The data has been produced using Monte Carlo simulations. The first 21 features (columns 2-22)
are kinematic properties measured by the particle detectors in the accelerator. The last seven
features are functions of the first 21 features; these are high-level features derived by
physicists to help discriminate between the two classes.
Name Higgs
Task Binary classification
Samples 11,000,000
Features 28
Sparse False
Path /home/runner/river_data/Higgs/HIGGS.csv.gz
URL https://archive.ics.uci.edu/ml/machine-learning-databases/00280/HIGGS.csv.gz
Size 2.62 GB
Downloaded True
The easiest way to read the data in a mini-batch fashion is to use the read_csv
from pandas
.
import pandas as pd
names = [
'target', 'lepton pT', 'lepton eta', 'lepton phi',
'missing energy magnitude', 'missing energy phi',
'jet 1 pt', 'jet 1 eta', 'jet 1 phi', 'jet 1 b-tag',
'jet 2 pt', 'jet 2 eta', 'jet 2 phi', 'jet 2 b-tag',
'jet 3 pt', 'jet 3 eta', 'jet 3 phi', 'jet 3 b-tag',
'jet 4 pt', 'jet 4 eta', 'jet 4 phi', 'jet 4 b-tag',
'm_jj', 'm_jjj', 'm_lv', 'm_jlv', 'm_bb', 'm_wbb', 'm_wwbb'
]
for x in pd.read_csv(dataset.path, names=names, chunksize=8096, nrows=3e5):
y = x.pop('target')
y_pred = model.predict_proba_many(x)
model.learn_many(x, y)
If you are familiar with scikit-learn, you might be aware that some of their estimators have a partial_fit
method, which is similar to river's learn_many
method. Here are some advantages that river has over scikit-learn:
- We guarantee that river's is just as fast, if not faster than scikit-learn. The differences are negligeable, but are slightly in favor of river.
- We take as input dataframes, which allows us to name each feature. The benefit is that you can add/remove/permute features between batches and everything will keep working.

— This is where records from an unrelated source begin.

Lemma Reconcile_have plan :
  triple (have ∅ (plan_is plan)) (Reconcile rc)
    (fun r => have ∅ (fun f => (exists entries, answers RRegistry (Val (Ok entries)) /\ reconciled plan entries r f)
                               \/ r = RoundClosed \/ exists e, (r = RegistryUnreadable e \/ r = RoundInterrupted e)
                                                            /\ answers RRegistry (Val (Err e)))).
Proof.
  unfold Reconcile. apply quiet_pass; [apply _|by apply never_step|]. intros f.
  destruct (f_closed f); [apply ret_have; [apply _|]; intros w [Hh _]; split; [done|]; auto|].
  apply (quiet_have answers _ _ _ _ (fun r : result foreign (list UpstreamServer) => answers RRegistry (Val r))).
  { by apply never_perform; cbn; tauto. }
  { by apply ensures_perform. }
  intros [entries|e] Ha.
  - eapply t_mono; [apply (reconcile_entries_have plan); by apply registry_keyed|intros w _ Hw; exact Hw|].
    intros r w _ [Hh Hc]. split; [done|]. left. by exists entries.
  - apply quiet_pass; [apply _|by apply never_perform; cbn; tauto|]. intros [c|].
    + apply ret_have; [apply _|]. intros w [Hh _]. split; [done|]. right. right. exists e. auto.
    + eapply t_bind; [apply suspend_have, _|]. intros []. apply ret_have; [apply _|]. intros w [Hh _]. split; [done|].
      right. right. exists e. auto.
Qed.

(** ** Refresh *)

Definition all_typed (c : gmap string table) : Prop := forall u t, c !! u = Some t -> typed t.

Lemma all_typed_insert c u t : all_typed c -> typed t -> all_typed (<[u := t]> c).
Proof. intros Hc Ht u' t' Hl. apply lookup_insert_Some in Hl as [[_ <-]|[_ Hl]]; [done|by eapply Hc]. Qed.

Lemma typed_routesOf t u : typed t -> typed (routesOf t u).
Proof. intros Ht. eapply typed_subseteq; [exact Ht|apply map_filter_subseteq]. Qed.

Lemma never_refresh_one previous conn acc : never (E := round_effects) noisy (refresh_one previous conn acc).
Proof.
  destruct conn as [name up]. unfold refresh_one. apply (never_bind (E := round_effects)); [by apply never_perform; cbn; tauto|].
  intros [defs|e].
  - apply (never_bind (E := round_effects)); [apply never_routesFor|]. intros got. destruct (ur_unmeasured got); [done|].
    apply (never_bind (E := round_effects)); [by apply never_step|]. intros _.
    apply (never_bind (E := round_effects)); [by apply never_perform; cbn; tauto|]. intros now.
    apply (never_bind (E := round_effects)); [by apply never_step|done].
  - destruct (wraps e SUpstreamGone); [|done].
    apply (never_bind (E := round_effects)); [by apply never_perform; cbn; tauto|]. intros now.
    apply (never_bind (E := round_effects)); [by apply never_step|]. intros ev.
    apply (never_bind (E := round_effects)); [apply never_stableRoutesFor|done].
Qed.

Lemma ensures_refresh_one previous name up acc :
  ValidName name = true -> typed previous -> all_typed (l_candidates acc) ->
  ensures (refresh_one previous (name, up) acc) (fun acc' => all_typed (l_candidates acc')).
Proof.
  intros Hv Hp Ha. pose proof (typed_routesOf previous name Hp) as Hk. unfold refresh_one.
  apply ensures_bind, ensures_true. intros [defs|e].
  - apply ensures_bind. eapply ensures_mono; [|by apply ensures_routesFor]. intros got [Ht _].
    destruct (ur_unmeasured got); [by apply all_typed_insert|].
    apply ensures_bind, ensures_true. intros []. apply ensures_bind, ensures_true. intros now.
    apply ensures_bind, ensures_true. intros ev. by apply all_typed_insert.
  - destruct (wraps e SUpstreamGone); [|by apply all_typed_insert].
    apply ensures_bind, ensures_true. intros now. apply ensures_bind, ensures_true. intros ev.
    apply ensures_bind. eapply ensures_mono; [|by apply ensures_stableRoutesFor]. intros st [Ht _].
    apply all_typed_insert; [done|]. by destruct (ur_unmeasured st).
Qed.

- Estimators that support mini-batches also support single instance learning. This means that you can enjoy the best of both worlds. For instance, you can train with mini-batches and use
predict_one
to make predictions.
Note that you can check which estimators can process mini-batches programmatically:
import importlib
import inspect
def can_mini_batch(obj):
return hasattr(obj, 'learn_many')
for module in importlib.import_module('river.api').__all__:
if module in ['datasets', 'synth']:
continue
for name, obj in inspect.getmembers(importlib.import_module(f'river.{module}'), can_mini_batch):
print(name)
OneClassSVM
MiniBatchClassifier
MiniBatchRegressor
MiniBatchSupervisedTransformer
MiniBatchTransformer
SKL2RiverClassifier
SKL2RiverRegressor
Pipeline
Select
TransformerProduct
TransformerUnion
BagOfWords
TFIDF
LinearRegression
LogisticRegression
Perceptron
OneVsRestClassifier
BernoulliNB
ComplementNB
MultinomialNB
MLPRegressor
OneHotEncoder
StandardScaler
Because mini-batch learning isn't treated as a first-class citizen, some of the river's functionalities require some work in order to play nicely with mini-batches. For instance, the objects from the metrics
module have an update
method that take as input a single pair (y_true, y_pred)
. This might change in the future, depending on the demand.
We plan to promote more models to the mini-batch regime. However, we will only be doing so for the methods that benefit the most from it, as well as those that are most popular. Indeed, River's core philosophy will remain to cater to single instance learning.